К вопросу о смоляной затычке


         Обнаружив черную неблагодарность и бесстыдное надувательство, Лакшин стал рвать на себе волосы и бить себя в грудь: "Сейчас, прочтя сочинение о телёнке, я удивляюсь своей былой наивности..." "Если бы мы знали тогда, что вымолвит теперь в своей книге Солженицын!" Увы, никому не дано точно знать "сейчас", что будет "потом". Не знал этого и дед Щукарь, когда однажды, ещё в молодые годы, возвращаясь из хутора Войскового, за тридцать целковых сторговал у проезжего цыгана кобылку. "Кобылка на вид была круглая, масти мышастой, вислоуха, с бельмом на глазу, но очень расторопна". Чем это кончилось, читатель, конечно, помнит. Не успел Щукарь добраться до хутора Тубянского, как с кобылкой произошло чудо: из пузатой и вроде бы сытой она превратилась в худющую клячу. Оказывается, цыгане, желай продать древнего одра, вставили ему камышину и дули по очереди всем табором до тех пор, пока коняга не обрел соответствующего экстерьера, а потом проворно выдернули камышину, да ловко встроили на её место смоляную тряпку, вот вам и Буцефал! Но прошёл час-другой, тряпка выскочила и... Увидев страшную метаморфозу, ошарашенный Щукарь в ужасе совершил крестное знамение и стал шептать: "Свят, свят, свят!" Разумеется, будь литературным критиком, он смятенные чувства свои выразил бы по-другому, сказал допустим: "Я удивляюсь своей былой наивности". Но какие там слова ни говори, а факт налицо: вислоухой-то была не только кобылка; её покупатель, наш гипотетический критик, тоже оказался в достаточной мере вислоух.
         Увы, как и Щукарь, В. Лакшин не заметил когда-то цыганской смоляной затычки. Можно было бы и простить грех молодости, но вот и теперь, уже в "Телёнке", по истечений стольких лет он опять кое-чего не замечает.
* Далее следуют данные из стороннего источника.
Lemma day_strings_sorted : StronglySorted str_lt (fmt_int 2 <$> range1 31).
Proof.
  let l := eval vm_compute in (fmt_int 2 <$> range1 31) in
  change (fmt_int 2 <$> range1 31) with l.
  repeat constructor.
Qed.

Lemma range1_take (nd : Z) : nd <= 31 -> range1 nd = take (Z.to_nat nd) (range1 31).
Proof.
  intros Hnd. unfold range1. rewrite <- fmap_take, take_seq. do 2 f_equal. lia.
Qed.

Lemma monthrange_days_bounds (y m : Z) :
  1 <= m <= 12 -> 28 <= monthrange_days y m <= 31.
Proof.
  intros Hm. unfold monthrange_days.
  assert (m = 1 \/ m = 2 \/ m = 3 \/ m = 4 \/ m = 5 \/ m = 6 \/ m = 7 \/ m = 8 \/
          m = 9 \/ m = 10 \/ m = 11 \/ m = 12) as Hcases by lia.
  destruct (isleap y);
    repeat (destruct Hcases as [->|Hcases]; [simpl; lia|]); subst; simpl; lia.
Qed.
Пишет, что Солженицын "делает окружение Твардовского сворой изощренных иезуитов и политиканствующих ничтожеств", что в его изображении "это галерея монстров - прихлебателей, сов, подхалимов, карьеристов". Да, автор книги рисует именно такую мрачноватую картину, но критик почему-то тут же заявляет: "Меня Солженицын пощадил и не припечатал в "Телёнке" каким-нибудь словом-кличкой". Это явное недоразумение, совершенно очевидный просмотр тонкого критика. Сказано же, например, там: "полдюжины редакционных новомирских лбов". Дюжина, как известно даже тем, кто не писал книг об Островском, это двенадцать, полдюжины - шесть. Значит, писатель имел в виду шесть работников редакции. Защищая и оправдывая их, критик назовет имена: 1) А.И.К., 2) Е.Н.Г., 3) Б.Г.З., 4) И.Е.С., 5) А.Г.Д. (Все эти имена - поразительно для человека, воспитанного на Толстом, Островском и Чехове! - В. Лакшин приводит целиком и с научной обстоятельностью доказывает, что, допустим, А.И.К. вовсе не иезуит, Е.Н.Г. отнюдь не ничтожество, Б.Г.З. совсем не подхалим, И.Е.С. никак не прихлебатель и т.д. - В.Б). Только пять. Кто же шестой? Да вы, Владимир Яковлевич, по его исчислению шестой "лоб" и есть! Кому же ещё-то быть? Не шоферу же редакционному.
         Солженицын суммарно называет работников журнала также "вислоухими". И вновь у Лакшина нет достаточно веских научных оснований считать, что для него он и тут делает исключение, не относит к числу "вислоухих", не припечатывает горькой кличкой. Пожалуй, Щукарь-то мог бы с большим успехом отбояриваться от такой клички. Ну, в самом деле, столько лет в упор хлопать глазами на Солженицына, считать его "близким себе человеком" - и не видеть, и смутно не догадываться о том, что он проделывал и с редакцией, и с главным редактором, опять же напомним, отцом и братом!
         Но что бы мы ни говорили, а критик твердо уверен, что автор "Телёнка" словом-кличкой его "не припечатал" и уже одним этим в известной мере "пощадил". Что ж, тем благородней порыв: он готов драться не за себя - за других! более того, Лакшин торжественно заявляет: "Твардовский в могиле. И я чувствую на себе долг ответить за него". За него? То есть так, как ответил бы сам поэт? Видимо, да. Какой же другой смысл могут иметь слова, произнесенные как бы над могилой?
         Итак, "брошен вызов, и я поднимаю перчатку". Как сказано! Щукарь никогда не додумался бы молвить нечто подобное цыгану-ярыжке. В лучшем случае ткнул бы ему в мордуленцию смоляной тряпкой. Почему? А - порода! Вот Лакшин зорко подметил, что Солженицын "не вполне безразличен" к сплетням, злым пересудам, грязным слухам, и в связи с этим размышляет: "А если бы некто, как добродетельный моралист, стал рассуждать о перипетиях личной жизни "теленка", выставлять на свет то, что о ней по слухам известно?" Его ответ на свой вопрос решителен и краток: "Не дворянское это дело". Да, Владимир Лакшин - истинный дворянин духа. А поэтому - "К барьеру, Солженицын!"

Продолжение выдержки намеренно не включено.